◆ **REQUIRED ACTION**: Output exactly, with nothing added, the entries from the first line through the line with "0 -> off / BSIZE < MAXFILE ->".

◆ **GIVEN RECORDS**:
(** The next block is new: up to two blocks are taken. *)
Lemma block_for_new fs f s :
  let off := Z.of_nat (length (f_data f)) in
  good (img s) (freeblock s) fs -> fs !! k = Some f -> tidy f -> off mod BSIZE = 0 -> off / BSIZE < MAXFILE ->
  sectors s = FSSIZE -> freeblock s + (need (off + 1) - need off) <= FSSIZE ->
  exists r s', block_for (f_ino f) (off / BSIZE) s = Ok r s' /\ extended k fs f s (off / BSIZE) r s' /\
    freeblock s' = freeblock s + (need (off + 1) - need off).
Proof.
  intros off G Hk [T1 T2] Hm Hmax Hs Hroom. set (fbn := off / BSIZE) in *. fold off in T1.
  pose proof (g_owns _ _ _ G k f Hk) as [O1 O2 O3 O4 O5 O6].
  assert (Enb : f_nb f = fbn) by (unfold fbn; fs_consts; lia).
  assert (Hfbn : 0 <= fbn < MAXFILE) by (unfold fbn; fs_consts; lia).
  pose proof (g_fb _ _ _ G) as Hfb0. rewrite nmeta_value in Hfb0.
  assert (Hneed : need (off + 1) - need off = if fbn =? NDIRECT then 2 else 1).
  { unfold need, fbn in *. fs_consts. zcases; lia. }
  rewrite Hneed in *. clear Hneed. unfold FSSIZE in *.
  destruct (Z.ltb_spec fbn NDIRECT) as [Hd|Hd].
  - rewrite (proj2 (Z.eqb_neq fbn NDIRECT)) in * by lia. eexists _, _.
    assert (Ha : addr (f_ino f) fbn = 0).
    { destruct (decide (addr (f_ino f) fbn = 0)) as [|Hn]; [done|].
      assert (H : blk (img s) (f_ino f) fbn <> 0) by (unfold blk; by rewrite (proj2 (Z.ltb_lt _ _) Hd)).
      apply O3 in H; [lia|done]. }
    split_and!.
    + unfold block_for. rewrite (proj2 (Z.ltb_lt _ _) Hd), Ha. change (xint 0 =? 0) with true. cbn match.
      rewrite (bind_ok _ _ _ _ _ (next_block_ok s ltac:(lia))). reflexivity.
    + pose proof (good_direct _ _ _ _ _ G Hk ltac:(lia)) as Gd. rewrite Enb in Gd.
      assert (Ex : addr (set_addr (Z.to_nat fbn) (freeblock s) (f_ino f)) fbn = freeblock s)
        by (fs_consts; rewrite addr_set by (done || lia); by rewrite Z.eqb_refl).
      split; cbn [fst snd img freeblock sectors freeinode]; try done; [|].
      * unfold blk. rewrite (proj2 (Z.ltb_lt _ _) Hd), Ex. rewrite xint_small by lia. done.
      * fs_consts. rewrite addr_set by (done || lia). rewrite (proj2 (Z.eqb_neq 12 fbn)) by lia. intros H. apply T2 in H. lia.
    + done.
  - destruct (Z.eqb_spec fbn NDIRECT) as [E12|E12].
    + assert (Ha : addr (f_ino f) NDIRECT = 0)
        by (destruct (decide (addr (f_ino f) NDIRECT = 0)) as [|Hn]; [done|]; apply T2 in Hn; lia).
      pose proof (good_indirect _ _ _ _ _ G Hk Ha) as G1. set (p1 := set_addr _ _ _) in G1.
      assert (E1 : addr p1 NDIRECT = freeblock s)
        by (unfold p1; fs_consts; rewrite addr_set by (done || lia); done).
      destruct (block_for_entry (<[k := MkFile p1 (f_data f) (f_nb f)]> fs) (MkFile p1 (f_data f) (f_nb f))
        (MkMkfs (img s) (sectors s) (freeinode s) (freeblock s + 1))) as (r & s' & E & X & Ef);
        cbn [img sectors freeinode freeblock f_ino f_nb] in *; try done; try lia.
      { by apply list_lookup_insert_eq, lookup_lt_Some with f. }
      { unfold FSSIZE. lia. }
      eexists r, s'. split_and!; [| |lia].
      * unfold block_for in E |- *. rewrite Enb in E. rewrite (proj2 (Z.ltb_ge _ _) Hd) in E |- *. rewrite Ha.
        change (xint 0 =? 0) with true. cbn match. rewrite bind_assoc, (bind_ok _ _ _ _ _ (next_block_ok s ltac:(lia))).
        fold p1. rewrite E1, (xint_small (freeblock s)) in E by lia. rewrite (proj2 (Z.eqb_neq (freeblock s) 0)) in E by lia. exact E.
      * rewrite Enb in X. destruct X as [X1 X2 X3 X4 X5 X6 X7]. cbn [f_ino f_data img sectors freeinode] in *. split; try done.
        by rewrite list_insert_insert_eq in X1.
    + assert (Ha : addr (f_ino f) NDIRECT <> 0) by (apply O4; lia).
      destruct (block_for_entry fs f s) as (r & s' & E & X & Ef); try done; try (unfold FSSIZE; lia).
      rewrite Enb in E, X. by exists r, s'.
Qed.

Lemma block_for_ok fs f s :
  let off := Z.of_nat (length (f_data f)) in
  good (img s) (freeblock s) fs -> fs !! k = Some f -> tidy f -> off / BSIZE < MAXFILE ->
  sectors s = FSSIZE -> freeblock s + (need (off + 1) - need off) <= FSSIZE ->
  exists r s', block_for (f_ino f) (off / BSIZE) s = Ok r s' /\ extended k fs f s (off / BSIZE) r s' /\
    freeblock s' = freeblock s + (need (off + 1) - need off).
Proof.
  intros off G Hk T Hmax Hs Hroom. destruct (decide (off mod BSIZE = 0)) as [Hm|Hm]; [by apply block_for_new|].
  assert (E : need (off + 1) - need off = 0) by (unfold need; fs_consts; zcases; lia).
  destruct (block_for_found fs f s G Hk T Hm Hs ltac:(lia)) as (r & E1 & X). exists r, s. split_and!; [done|done|lia].
Qed.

◆ **YOUR SOLUTION**:
(** The next block is new: up to two blocks are taken. *)
Lemma block_for_new fs f s :
  let off := Z.of_nat (length (f_data f)) in
  good (img s) (freeblock s) fs -> fs !! k = Some f -> tidy f -> off mod BSIZE = 0 -> off / BSIZE < MAXFILE ->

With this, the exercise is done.